Supplied material:
_____
Lemma flagged_park table p t wk srcs dl r k k' res : ok k -> flagged table k -> park_task p t wk srcs dl r k = Some (k', res) -> flagged table k'.
Proof.
  intros Hk Hf E. unfold park_task in E. destruct (open_channel (queue k)) as [[q r1]|] eqn:Eo; [|done].
  assert (exists c, r1 = Ok c) as [c ->] by (unfold open_channel in Eo; destruct (checked_add _ _ _); simplify_eq; eauto).
  destruct (open_channel_ok _ _ _ (ow_wf _ _ Hk) Eo) as (H1 & _ & Es & _).
  unfold park in E. destruct (negb _); [|destruct (i64_max <? _)].
  - simplify_eq. intros s x Hs. cbn in *. rewrite Es in Hs. by apply Hf.
  - simplify_eq. intros s x Hs. cbn in *. rewrite Es in Hs. by apply Hf.
  - rewrite bt_insert_last in E by (eapply Forall_impl; [exact (wf_range _ (so_wf _ _ _ H1))|]; cbn; lia). simplify_eq.
    intros s x Hs Hx Hi. cbn in *. rewrite Es in Hs. apply in_snoc in Hs as [Hs| ->].
    + destruct (Hf s x Hs Hx Hi) as [?|Hin]; [by left|]. right. destruct (existsb _ _); [done|]. apply in_app_iff. by left.
    + right. cbn. destruct (existsb (fun y => y =? p) (sweep_pids k)) eqn:Ex.
      * apply existsb_exists in Ex as (y & Hy & ->%Z.eqb_eq). done.
      * apply in_app_iff. right. by left.
Qed.

Lemma flagged_sweep table k : ok k -> flagged table k -> forall s q, In s (sleepers (queue (sweep_signals table k))) ->
  table !! pid s = Some q -> interrupts q (tid s) = false.
Proof.
  intros Hk Hf s q Hs Hq. destruct (sweep_spec_of table k Hk) as (_ & E & _). rewrite E in Hs. apply filter_In in Hs as [Hs Hv].
  destruct (interrupts q (tid s)) eqn:Hi; [|done]. exfalso. specialize (Hf s q Hs Hq Hi).
  unfold verdict in Hv. rewrite Hq in Hv. unfold interrupts in Hi. apply andb_true_iff in Hi as [Hl Ht]. rewrite Hl, Ht in Hv.
  destruct (signals_dirty k); [done|]. destruct Hf as [Hf|Hin]; [done|]. cbn [negb andb] in Hv.
  assert (Hex : existsb (fun x => x =? pid s) (sweep_pids k) = true) by (apply existsb_exists; exists (pid s); split; [done|apply Z.eqb_refl]).
  by rewrite Hex in Hv.
Qed.


(** ** Records *)

Lemma take_drop_app {A} (a b c : list A) n m : length a = n -> length b = m -> take m (drop n (a ++ b ++ c)) = b.
Proof. intros <- <-. by rewrite drop_app_length, take_app_length. Qed.

Lemma decode_encode c : in_width c -> decode (encode c) = (generation c, c_pid c, c_tid c, value c, c_flags c).
Proof.
  intros (H1 & H2 & H3 & H4 & H5). unfold decode, encode.
  assert (T8 : forall x (l : list Z), take 8 (le_bytes 8 x ++ l) = le_bytes 8 x) by (intros; by apply take_app_length').
  rewrite T8. rewrite (take_drop_app (le_bytes 8 _) (le_bytes 4 _)) by done.
  rewrite (app_assoc (le_bytes 8 _) (le_bytes 4 (c_pid c))), (take_drop_app (le_bytes 8 _ ++ le_bytes 4 _) (le_bytes 4 _)) by done.
  rewrite (app_assoc _ (le_bytes 4 (c_tid c))), (take_drop_app _ (le_bytes 4 (value c)) _ 16) by done.
  rewrite (app_assoc _ (le_bytes 4 (value c))), <- (app_nil_r (le_bytes 4 (c_flags c))), (take_drop_app _ (le_bytes 4 (c_flags c)) _ 20) by done.
  rewrite !le_value_bytes. change (256 ^ Z.of_nat 8) with (u64_max + 1). change (256 ^ Z.of_nat 4) with (2 ^ 32).
  rewrite (Z.mod_small (generation c)), (Z.mod_small (c_pid c)), (Z.mod_small (c_tid c)), (Z.mod_small (c_flags c)) by (unfold u32_max in *; lia).
  do 2 f_equal. unfold as_i32. rewrite Z.mod_mod by lia. unfold i32_min, i32_max in *.
  destruct (Z.leb_spec 0 (value c)).
  - rewrite Z.mod_small by lia. by rewrite (proj2 (Z.leb_le (value c) 2147483647)) by lia.
  - replace (value c mod 2 ^ 32) with (value c + 2 ^ 32) by (apply (Z.mod_unique _ _ (-1)); lia).
    rewrite (proj2 (Z.leb_gt (value c + 2 ^ 32) 2147483647)) by lia. lia.
Qed.

(** A completion as the host gets it: a remainder it owes has been written, or
    the result is [EFAULT]. *)
Definition published (c c' : Completion) : Prop :=
  tri_c c' = tri_c c /\ c_flags c' = c_flags c /\
  (value c' = value c \/ remainder c <> None /\ value c' = - errno_code EFAULT).

Lemma length_encode c : length (encode c) = 24%nat.
Proof. done. Qed.

Lemma drain_records_spec {G} (write : G -> Z -> Z -> list Z -> G * bool) now g cs :
  exists cs', snd (drain_records write now g cs) = flat_map encode cs' /\ Forall2 published cs cs'.
Proof.
  revert g. induction cs as [|c cs IH]; intros g; cbn [drain_records]; [exists []; by split; [|constructor]|].
  destruct (settle_remainder write now g c) as [g1 c1] eqn:E1. destruct (IH g1) as (cs' & E2 & Hf).
  destruct (drain_records write now g1 cs) as [g2 bytes]. cbn [snd] in *. exists (c1 :: cs'). cbn [flat_map]. rewrite E2. split; [done|].
  constructor; [|done]. unfold settle_remainder in E1. destruct (remainder c) as [r|] eqn:Er.
  - destruct (write _ _ _ _) as [g3 okw]. simplify_eq. split; [done|]. split; [done|]. cbn. destruct okw; [by left | right; by split; [congruence|]].
  - simplify_eq. split; [done|]. split; [done|]. by left.
Qed.

Lemma nth_record cs (rest : list Z) i c : cs !! i = Some c -> take 24 (drop (24 * i) (flat_map encode cs ++ rest)) = encode c.
Proof.
  revert i. induction cs as [|x cs IH]; intros i Hi; [done|]. cbn [flat_map]. rewrite <- app_assoc. destruct i as [|i]; cbn in Hi.
  - simplify_eq. rewrite Nat.mul_0_r. cbn [drop]. by apply take_app_length'.
  - rewrite <- (IH i Hi). f_equal. replace (24 * S i)%nat with (length (encode x) + 24 * i)%nat by (rewrite length_encode; lia).
    by rewrite <- drop_drop, drop_app_length.
Qed.

Lemma length_flat_encode cs : length (flat_map encode cs) = (24 * length cs)%nat.
Proof. induction cs as [|c cs IH]; [done|]. cbn [flat_map]. rewrite length_app, IH, length_encode. cbn [length]. lia. Qed.

(** Collection: the host gets as many records as fit its buffer and its limit,
    oldest first; record [i] decodes to the [i]-th decision (its result
    replaced by [EFAULT] only when a remainder it owes could not be stored);
    the other decisions stay queued in order and the rest of the buffer is
    untouched. *)
Theorem drained_records_decode {G} (write : G -> Z -> Z -> list Z -> G * bool) out max now g k k' g' out' n :
  drain write out max now g k = (k', g', out', n) -> 0 <= max -> Forall in_width (completions k) ->
  n = Z.min (Z.min (lenZ out / RECORD_BYTES) max) (lenZ (completions k)) /\
  completions k' = drop (Z.to_nat n) (completions k) /\ lenZ out' = lenZ out /\
  drop (Z.to_nat (n * RECORD_BYTES)) out' = drop (Z.to_nat (n * RECORD_BYTES)) out /\
  forall i c, completions k !! i = Some c -> Z.of_nat i < n ->
    exists c', published c c' /\
      decode (take 24 (drop (24 * i) out')) = (generation c, c_pid c, c_tid c, value c', c_flags c).
Proof.
  intros E Hmax Hw. unfold drain in E. set (m := Z.min _ (lenZ (completions k))) in *.
  assert (Hm : 0 <= m /\ m <= lenZ (completions k) /\ m <= lenZ out / RECORD_BYTES).
  { unfold m, RECORD_BYTES. pose proof (Z.div_pos (Z.of_nat (length out)) 24 ltac:(lia) ltac:(lia)). lia. }
  assert (Hfit : m * RECORD_BYTES <= lenZ out).
  { unfold RECORD_BYTES in *. pose proof (Z.mul_div_le (lenZ out) 24 ltac:(lia)). lia. }
  destruct (drain_records_spec write now g (take (Z.to_nat m) (completions k))) as (cs' & E2 & Hf).
  destruct (drain_records write now g (take (Z.to_nat m) (completions k))) as [g1 bytes]. cbn [snd] in E2. injection E as <- _ <- <-. subst bytes.
  pose proof (Forall2_length _ _ _ Hf) as Hlen. rewrite length_take in Hlen. unfold RECORD_BYTES in *.
  split; [done|]. split; [done|]. split.
  { rewrite length_app, length_drop, length_flat_encode. lia. }
  split.
  { replace (Z.to_nat (m * 24)) with (length (flat_map encode cs')) at 1 by (rewrite length_flat_encode; lia). apply drop_app_length. }
  intros i c Hi Hlt. assert (Hi' : take (Z.to_nat m) (completions k) !! i = Some c) by (rewrite lookup_take_lt by lia; done).
  destruct (Forall2_lookup_l _ _ _ _ _ Hf Hi') as (c' & Hc' & Hpub). exists c'. split; [done|]. rewrite (nth_record _ _ i c' Hc').
  pose proof (proj1 (Forall_lookup _ _) Hw i c Hi) as (W1 & W2 & W3 & W4 & W5). destruct Hpub as (Ht & Hfl & Hv).
  unfold tri_c in Ht. injection Ht as T1 T2 T3. rewrite decode_encode; [by rewrite T1, T2, T3, Hfl|].
  unfold in_width. rewrite T1, T2, T3, Hfl. split_and!; try tauto; destruct Hv as [-> |[_ ->]]; try tauto; cbn; unfold i32_min, i32_max; lia.
Qed.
_____
What the task asks: Only the lines from the top of the data through the line that contains "intros s x Hs Hx" should be quoted, exactly as they stand.

Result for this exercise:
Lemma flagged_park table p t wk srcs dl r k k' res : ok k -> flagged table k -> park_task p t wk srcs dl r k = Some (k', res) -> flagged table k'.
Proof.
  intros Hk Hf E. unfold park_task in E. destruct (open_channel (queue k)) as [[q r1]|] eqn:Eo; [|done].
  assert (exists c, r1 = Ok c) as [c ->] by (unfold open_channel in Eo; destruct (checked_add _ _ _); simplify_eq; eauto).
  destruct (open_channel_ok _ _ _ (ow_wf _ _ Hk) Eo) as (H1 & _ & Es & _).
  unfold park in E. destruct (negb _); [|destruct (i64_max <? _)].
  - simplify_eq. intros s x Hs. cbn in *. rewrite Es in Hs. by apply Hf.
  - simplify_eq. intros s x Hs. cbn in *. rewrite Es in Hs. by apply Hf.
  - rewrite bt_insert_last in E by (eapply Forall_impl; [exact (wf_range _ (so_wf _ _ _ H1))|]; cbn; lia). simplify_eq.
    intros s x Hs Hx Hi. cbn in *. rewrite Es in Hs. apply in_snoc in Hs as [Hs| ->].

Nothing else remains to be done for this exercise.